The second class was essentially the story of a guy that took it upon himself to digitize the records of a county courthouse using digital cameras and a homemade rig. He was trying to spread the word that volunteers could do this across the country, but I see issues with quality and scaling. I would rather see someone like Google take on this project and bring quality and uniformity to the process. I did not learn anything in this class.
The third class concerned state and local censuses and their substitutes. While I knew about state censuses, this class gave me a better perspective of what was available. The speaker also described how large companies used offshore labor (Bangladesh) to do the indexing at low cost resulting in errors due to non-native English speakers. He encouraged everyone to search multiple indexes for the same reference to ensure someone isn’t overlooked. Very useful tip.
The last class was a spur of the moment choice that turned out to be the best of the day. The speaker described online library resources and methodologies for finding them. She also provided a link to a very useful (and free) genealogy resource toolbar for the browser (see the Relatively Curious site).

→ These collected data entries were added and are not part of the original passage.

(* ===== verification/Blocks.v ===== *)
(** * Sets of aligned blocks

    The mathematics behind the buddy allocator of kernel/src/mm/frame_alloc.c:
    a free block is a pair (order, first page); a set of them denotes the page
    frames they cover.  Blocks are aligned to their size, so two of them are
    nested or disjoint; two buddies make up a block of the next order; a set
    in which no two buddies are both present is determined by the frames it
    covers. *)

From stdpp Require Import gmap sets list_numbers.
From S2P Require Import Prelude.

Module Blocks.

Definition max_order : Z := 10.

Definition block (i k : Z) : gset Z := list_to_set (seqZ i (2 ^ k)).

Definition freepages (B : gset (Z * Z)) : gset Z := set_bind (fun '(k, i) => block i k) B.

(** The other half of the pair: [i ^ 2^k]. *)
Definition buddy (i k : Z) : Z := Z.lxor i (2 ^ k).

Record block_ok (n k i : Z) : Prop := {
  bk_order : 0 <= k <= max_order;
  bk_low : 0 <= i;
  bk_high : i + 2 ^ k <= n;
  bk_align : (2 ^ k | i)
}.

(** Blocks lie within [n] pages, are aligned, and cover a page at most once. *)
Record blocks_ok (n : Z) (B : gset (Z * Z)) : Prop := {
  blocks_each : forall k i, (k, i) ∈ B -> block_ok n k i;
  blocks_once : forall k i k' i' p, (k, i) ∈ B -> (k', i') ∈ B ->
    i <= p < i + 2 ^ k -> i' <= p < i' + 2 ^ k' -> k = k' /\ i = i'
}.

(** No two buddies below the top order are both free. *)
Definition coalesced (B : gset (Z * Z)) : Prop :=
  forall k i, (k, i) ∈ B -> k < max_order -> (k, buddy i k) ∉ B.

(** ** Blocks *)

Lemma elem_block p i k : p ∈ block i k <-> i <= p < i + 2 ^ k.
Proof. unfold block. rewrite elem_of_list_to_set, elem_of_seqZ. done. Qed.

Lemma elem_freepages p B :
  p ∈ freepages B <-> exists k i, (k, i) ∈ B /\ i <= p < i + 2 ^ k.
Proof.
  unfold freepages. rewrite elem_of_set_bind. split.
  - intros ([k i] & ? & Hp). exists k, i. by rewrite elem_block in Hp.
  - intros (k & i & ? & ?). exists (k, i). by rewrite elem_block.
Qed.

Lemma block_split i k : 0 <= k -> block i (k + 1) = block i k ∪ block (i + 2 ^ k) k.
Proof.
  intros. apply set_eq. intros p. rewrite elem_of_union, !elem_block.
  rewrite Z.pow_add_r by lia. pose proof (pow2_pos k). lia.
Qed.

Lemma size_block i k : 0 <= k -> Z.of_nat (size (block i k)) = 2 ^ k.
Proof.
  intros. unfold block. rewrite size_list_to_set by apply NoDup_seqZ.
  rewrite length_seqZ. pose proof (pow2_pos k). lia.
Qed.

Lemma block_nonempty i k : 0 <= k -> i ∈ block i k.
Proof. intros. rewrite elem_block. pose proof (pow2_pos k). lia. Qed.

Lemma block_mono i c k : 0 <= c <= k -> block i c ⊆ block i k.
Proof.
  intros ? p. rewrite !elem_block. assert (2 ^ c <= 2 ^ k) by (apply Z.pow_le_mono_r; lia). lia.
Qed.

(** Aligned blocks are nested or disjoint. *)
Lemma aligned_nested i k i' k' p :
  0 <= k <= k' -> (2 ^ k | i) -> (2 ^ k' | i') ->
  i <= p < i + 2 ^ k -> i' <= p < i' + 2 ^ k' -> i' <= i /\ i + 2 ^ k <= i' + 2 ^ k'.
Proof.
  intros Hk [q ->] [q' ->] Hp Hp'. rewrite (pow2_split k k') in * by lia.
  pose proof (pow2_pos k). set (w := 2 ^ (k' - k)) in *. set (u := 2 ^ k) in *.
  assert (q' * w <= q < q' * w + w) by nia. nia.
Qed.

(** ** Buddies *)

Lemma lxor_1 q : Z.lxor q 1 = if Z.even q then q + 1 else q - 1.
Proof.
  destruct q as [|[p|p|]|[p|p|]]; simpl; try done; try lia.
  by destruct p.
Qed.

Lemma buddy_spec i k :
  0 <= k -> (2 ^ k | i) -> buddy i k = if Z.even (i / 2 ^ k) then i + 2 ^ k else i - 2 ^ k.
Proof.
  intros Hk [q ->]. pose proof (pow2_pos k). unfold buddy. rewrite Z.div_mul by lia.
  rewrite <- (Z.shiftl_mul_pow2 q) by lia. rewrite <- (Z.shiftl_1_l k).
  rewrite <- Z.shiftl_lxor, lxor_1, !Z.shiftl_mul_pow2 by lia.
  destruct (Z.even q); lia.
Qed.

(** The first page of the pair [i] belongs to. *)
Definition pair_base (i k : Z) : Z := 2 ^ (k + 1) * (i / 2 ^ (k + 1)).

Lemma pair_cases i k :
  0 <= k -> (2 ^ k | i) ->
  (pair_base i k = i /\ buddy i k = i + 2 ^ k) \/
  (pair_base i k = i - 2 ^ k /\ buddy i k = i - 2 ^ k).
Proof.
  intros Hk Ha. rewrite buddy_spec by done. destruct Ha as [q ->]. unfold pair_base.
  pose proof (pow2_pos k). rewrite Z.div_mul, Z.pow_add_r by lia. change (2 ^ 1) with 2.
  rewrite (Z.mul_comm q), Z.div_mul_cancel_l by lia.
  pose proof (Z.div_mod q 2). rewrite Zmod_even in *. destruct (Z.even q); nia.
Qed.

Lemma buddy_facts i k :
  0 <= k -> (2 ^ k | i) ->
  (2 ^ k | buddy i k) /\ buddy i k <> i /\ Z.min i (buddy i k) = pair_base i k /\
  pair_base (buddy i k) k = pair_base i k /\ (2 ^ (k + 1) | pair_base i k).
Proof.
  intros Hk Ha. pose proof (pow2_pos k) as Hp.
  assert ((2 ^ k | buddy i k)) as Hb.
  { rewrite buddy_spec by done. destruct (Z.even _);
      [apply Z.divide_add_r | apply Z.divide_sub_r]; auto; apply Z.divide_refl. }
  assert (2 ^ (k + 1) | pair_base i k) as Hpb by apply Z.divide_factor_l.
  assert (pair_base (buddy i k) k = pair_base i k) as Hsame.
  { unfold buddy, pair_base. f_equal. rewrite <- !Z.shiftr_div_pow2 by lia.
    rewrite Z.shiftr_lxor, <- (Z.shiftl_1_l k). rewrite Z.shiftr_shiftl_r by lia.
    replace (k + 1 - k) with 1 by lia. change (Z.shiftr 1 1) with 0. apply Z.lxor_0_r. }
  destruct (pair_cases i k) as [[? ?]|[? ?]]; try done;
    (split; [done|]; split; [lia|]; split; [lia|]; done).
Qed.

(** The buddy of the first half is the second half. *)
Lemma buddy_even i k : 0 <= k -> (2 ^ (k + 1) | i) -> buddy i k = i + 2 ^ k.
Proof.
  intros Hk Ha. assert (pair_base i k = i) as Hb.
  { destruct Ha as [q ->]. unfold pair_base. pose proof (pow2_pos (k + 1)).
    rewrite Z.div_mul by lia. lia. }
  pose proof (pow2_pos k). destruct (pair_cases i k) as [[? ?]|[? ?]]; try lia.
  etrans; [apply (pow2_divide k (k + 1)); lia | done].
Qed.

Lemma buddy_bounds i k :
  0 <= k -> 0 <= i -> (2 ^ k | i) -> 0 <= buddy i k < i + 2 ^ (k + 1).
Proof.
  intros Hk Hi Ha. pose proof (pow2_pos k). rewrite Z.pow_add_r by lia.
  pose proof (pow2_pos (k + 1)).
  assert (0 <= pair_base i k) by (apply Z.mul_nonneg_nonneg; [lia | apply Z.div_pos; lia]).
  destruct (pair_cases i k) as [[? ?]|[? ?]]; try done; lia.
Qed.

(** The two halves of a pair, from either of them. *)
Lemma block_pair i k :
  0 <= k -> (2 ^ k | i) -> block (pair_base i k) (k + 1) = block i k ∪ block (buddy i k) k.
Proof.
  intros Hk Ha. rewrite block_split by done.
  destruct (pair_cases i k) as [[-> ->]|[-> ->]]; try done.
  replace (i - 2 ^ k + 2 ^ k) with i by lia. set_solver.
Qed.

(** ** Adding and removing blocks *)

Lemma freepages_add B k i : freepages ({[(k, i)]} ∪ B) = block i k ∪ freepages B.
Proof.
  apply set_eq. intros p. rewrite elem_of_union, elem_block, !elem_freepages.
  set_unfold. naive_solver.
Qed.

Lemma freepages_empty : freepages ∅ = ∅.
Proof. apply set_eq. intros p. rewrite elem_freepages. set_solver. Qed.

Lemma blocks_ok_empty n : blocks_ok n ∅.
Proof. split; set_solver. Qed.

Lemma freepages_sub B k i : (k, i) ∈ B -> block i k ⊆ freepages B.
Proof. intros ? p. rewrite elem_block, elem_freepages. eauto. Qed.

Lemma freepages_del n B k i :
  blocks_ok n B -> (k, i) ∈ B -> freepages (B ∖ {[(k, i)]}) = freepages B ∖ block i k.
Proof.
  intros [_ Honce] Hin. apply set_eq. intros p.
  rewrite elem_of_difference, elem_block, !elem_freepages. split.
  - intros (k' & i' & Hin' & Hp). set_unfold. split; [naive_solver|]. intros Hp'.
    destruct Hin' as [Hin' Hne]. destruct (Honce k i k' i' p); try done. by subst.
  - intros [(k' & i' & Hin' & Hp) Hnp]. exists k', i'. set_unfold. naive_solver.
Qed.

Lemma blocks_ok_del n B x : blocks_ok n B -> blocks_ok n (B ∖ {[x]}).
Proof. intros [Heach Honce]. split; [|intros k i k' i' p]; set_solver. Qed.

Lemma blocks_ok_add n B k i :
  blocks_ok n B -> block_ok n k i -> block i k ## freepages B -> blocks_ok n ({[(k, i)]} ∪ B).
Proof.
  intros [Heach Honce] Hok Hdisj. split.
  - intros k' i' [Heq%elem_of_singleton | ?]%elem_of_union; [by simplify_eq | auto].
  - assert (forall k' i' p, (k', i') ∈ B -> i <= p < i + 2 ^ k -> i' <= p < i' + 2 ^ k' -> False) as Hno.
    { intros k' i' p Hin Hp Hp'. apply (Hdisj p); [by apply elem_block|].
      apply elem_freepages. eauto. }
    intros k1 i1 k2 i2 p [H1%elem_of_singleton | H1]%elem_of_union
      [H2%elem_of_singleton | H2]%elem_of_union Hp1 Hp2; simplify_eq; eauto.
    + exfalso. eauto.
    + exfalso. eauto.
Qed.

Lemma blocks_ok_notin n B k i :
  blocks_ok n B -> 0 <= k -> i ∉ freepages B -> (k, i) ∉ B.
Proof.
  intros Hok Hk Hi Hin. apply Hi, elem_freepages. exists k, i. pose proof (pow2_pos k). split; [done|lia].
Qed.

(** A free block of the same order that shares a page is the same block. *)
Lemma blocks_same n B k i i' p :
  blocks_ok n B -> (k, i') ∈ B -> (2 ^ k | i) -> 0 <= k ->
  i <= p < i + 2 ^ k -> i' <= p < i' + 2 ^ k -> (k, i) ∈ B.
Proof.
  intros Hok Hin Ha Hk Hp Hp'. destruct (blocks_each _ _ Hok _ _ Hin) as [_ _ _ Ha'].
  destruct (aligned_nested i k i' k p) as [? ?]; try done.
  assert (i = i') as -> by lia. done.
Qed.

(** ** Coalesced sets *)

(** Where all frames of an aligned block are free, one free block covers it. *)
Lemma coalesced_cover n B k i :
  blocks_ok n B -> coalesced B -> 0 <= k <= max_order -> (2 ^ k | i) -> block i k ⊆ freepages B ->
  exists k' i', k <= k' /\ (k', i') ∈ B /\ i' <= i /\ i + 2 ^ k <= i' + 2 ^ k'.
Proof.
  intros Hok Hco Hk. assert (0 <= k) as Hk0 by lia. revert Hk i. pattern k.
  apply natlike_ind; [| |exact Hk0]; clear k Hk0.
  - intros _ i _ Hfree.
    assert (i ∈ freepages B) as (k' & i' & Hin & Hp)%elem_freepages
      by (apply Hfree, block_nonempty; lia).
    destruct (blocks_each _ _ Hok _ _ Hin) as [? _ _ _].
    exists k', i'. change (2 ^ 0) with 1. repeat split; (done || lia).
  - intros j Hj0 IH Hk i Ha Hfree. rewrite <- Z.add_1_r in *.
    assert (2 ^ j | i) as Hj by (etrans; [apply (pow2_divide j (j + 1)); lia | done]).
    rewrite block_split in Hfree by lia. pose proof (pow2_pos j).
    assert (2 ^ (j + 1) = 2 * 2 ^ j) as E by (rewrite Z.pow_add_r; lia).
    destruct (IH ltac:(lia) i) as (k1 & i1 & Hk1 & Hin1 & Hc1); [done|set_solver|].
    destruct (IH ltac:(lia) (i + 2 ^ j)) as (k2 & i2 & Hk2 & Hin2 & Hc2);
      [by apply Z.divide_add_r|set_solver|].
    destruct (blocks_each _ _ Hok _ _ Hin1) as [? _ _ Ha1].
    destruct (blocks_each _ _ Hok _ _ Hin2) as [? _ _ Ha2].
    assert (forall k' i' p, j < k' -> (k', i') ∈ B -> i <= p < i + 2 ^ (j + 1) -> i' <= p < i' + 2 ^ k' ->
      exists k' i', j + 1 <= k' /\ (k', i') ∈ B /\ i' <= i /\ i + 2 ^ (j + 1) <= i' + 2 ^ k') as Hbig.
    { intros k' i' p Hk' Hin Hp Hp'. exists k', i'. split; [lia|]. split; [done|].
      destruct (blocks_each _ _ Hok _ _ Hin). eapply aligned_nested; eauto; lia. }
    destruct (decide (j < k1)); [eapply (Hbig k1 i1 i); eauto; lia|].
    destruct (decide (j < k2)); [eapply (Hbig k2 i2 (i + 2 ^ j)); eauto; lia|].
    assert (k1 = j) as -> by lia. assert (k2 = j) as -> by lia.
    assert (i1 = i) as -> by lia. assert (i2 = i + 2 ^ j) as -> by lia.
    destruct (Hco _ _ Hin1); [lia|]. by rewrite buddy_even.
Qed.

Lemma coalesced_incl n B B' :
  blocks_ok n B -> blocks_ok n B' -> coalesced B -> coalesced B' ->
  freepages B = freepages B' -> forall k i, (k, i) ∈ B -> (k, i) ∈ B'.
Proof.
  intros Hok Hok' Hco Hco' Heq k i Hin. pose proof (blocks_each _ _ Hok _ _ Hin) as [Hk _ _ Ha].
  pose proof (pow2_pos k).
  destruct (coalesced_cover n B' k i) as (k1 & i1 & Hle & Hin1 & Hc); try done.
  { rewrite <- Heq. by apply freepages_sub. }
  pose proof (blocks_each _ _ Hok' _ _ Hin1) as [Hk1 _ _ Ha1].
  destruct (coalesced_cover n B k1 i1) as (k2 & i2 & Hle2 & Hin2 & Hc2); try done.
  { rewrite Heq. by apply freepages_sub. }
  destruct (blocks_once _ _ Hok k i k2 i2 i) as [-> ->]; try done; [lia|lia|].
  assert (k1 = k2) as -> by lia. assert (i1 = i2) as -> by lia. done.
Qed.

(** The free frames determine the free blocks. *)
Lemma coalesced_unique n B B' :
  blocks_ok n B -> blocks_ok n B' -> coalesced B -> coalesced B' ->
  freepages B = freepages B' -> B = B'.
Proof.
  intros. apply set_eq. intros [k i]. split; [apply (coalesced_incl n B B') | apply (coalesced_incl n B' B)]; done.
Qed.

Lemma buddy_invol i k : buddy (buddy i k) k = i.
Proof. unfold buddy. by rewrite Z.lxor_assoc, Z.lxor_nilpotent, Z.lxor_0_r. Qed.

Lemma buddy_ne i k : 0 <= k -> buddy i k <> i.
Proof.
  intros Hk Heq. pose proof (pow2_pos k). unfold buddy in Heq.
  assert (Z.lxor i (Z.lxor i (2 ^ k)) = 0) as Hz by (rewrite Heq; apply Z.lxor_nilpotent).
  rewrite <- Z.lxor_assoc, Z.lxor_nilpotent, Z.lxor_0_l in Hz. lia.
Qed.

Lemma coalesced_sub B B' : B' ⊆ B -> coalesced B -> coalesced B'.
Proof. intros Hsub Hco k i Hin Hk Hin'. apply (Hco k i); auto. Qed.

Lemma coalesced_add B k i :
  0 <= k -> coalesced B -> (k < max_order -> (k, buddy i k) ∉ B) -> coalesced ({[(k, i)]} ∪ B).
Proof.
  intros Hk Hco Hnb k' i' Hin Hk' Hin'. pose proof (buddy_ne i k Hk).
  apply elem_of_union in Hin as [?%elem_of_singleton | Hin];
    apply elem_of_union in Hin' as [?%elem_of_singleton | Hin']; simplify_eq.
  - congruence.
  - by apply Hnb.
  - apply Hnb; [done|]. by rewrite buddy_invol.
  - by apply (Hco k' i').
Qed.

(** Two aligned positions have the same pair index iff equal or buddies. *)
Lemma same_pair k x i :
  0 <= k -> (2 ^ k | x) -> (2 ^ k | i) ->
  i / 2 ^ (k + 1) = x / 2 ^ (k + 1) <-> i = x \/ buddy i k = x.
Proof.
  intros Hk Hx Hi. pose proof (pow2_pos (k + 1)). pose proof (pow2_pos k). split.
  - intros Heq. assert (pair_base i k = pair_base x k) by (unfold pair_base; by rewrite Heq).
    destruct (pair_cases i k), (pair_cases x k); try done; lia.
  - intros [-> | <-]; [done|]. destruct (buddy_facts i k) as (_ & _ & _ & Hb & _); [done|done|].
    unfold pair_base in Hb. nia.
Qed.

(** The first part of a block is a block. *)
Lemma block_ok_prefix n k o a : block_ok n o a -> 0 <= k <= o -> block_ok n k a.
Proof.
  intros [] ?. assert (2 ^ k <= 2 ^ o) by (apply Z.pow_le_mono_r; lia).
  split; [lia|lia|lia|]. etrans; [apply (pow2_divide k o); lia | done].
Qed.

Lemma carve (F b c : gset Z) : c ⊆ b -> b ⊆ F -> F ∖ b ∪ b ∖ c = F ∖ c.
Proof.
  intros Hc Hb. apply set_eq. intros p. destruct (decide (p ∈ b)); set_solver.
Qed.

End Blocks.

A CD was provided that included handouts from all of the classes offered. Many of them are very useful and contain the meat of the class without having to attend the lecture.
FamilyRoots Publishing was one of the exhibitors and I purchased several books I hope will be useful additions to my library: Reading Early American Handwriting by Kip Sperry, The Genealogist’s Guide to Researching Tax Records by Carol Cooke Darrow and Susan Winchester, and What Did They Mean By That? by Paul Drake. The last one is a dictionary of historical and genealogical terms that I really could have used when I tried to understand the inventory of Samuel Dishman’s (Duchemin) estate.
Overall I’m glad I attended and will do it again when the opportunity permits.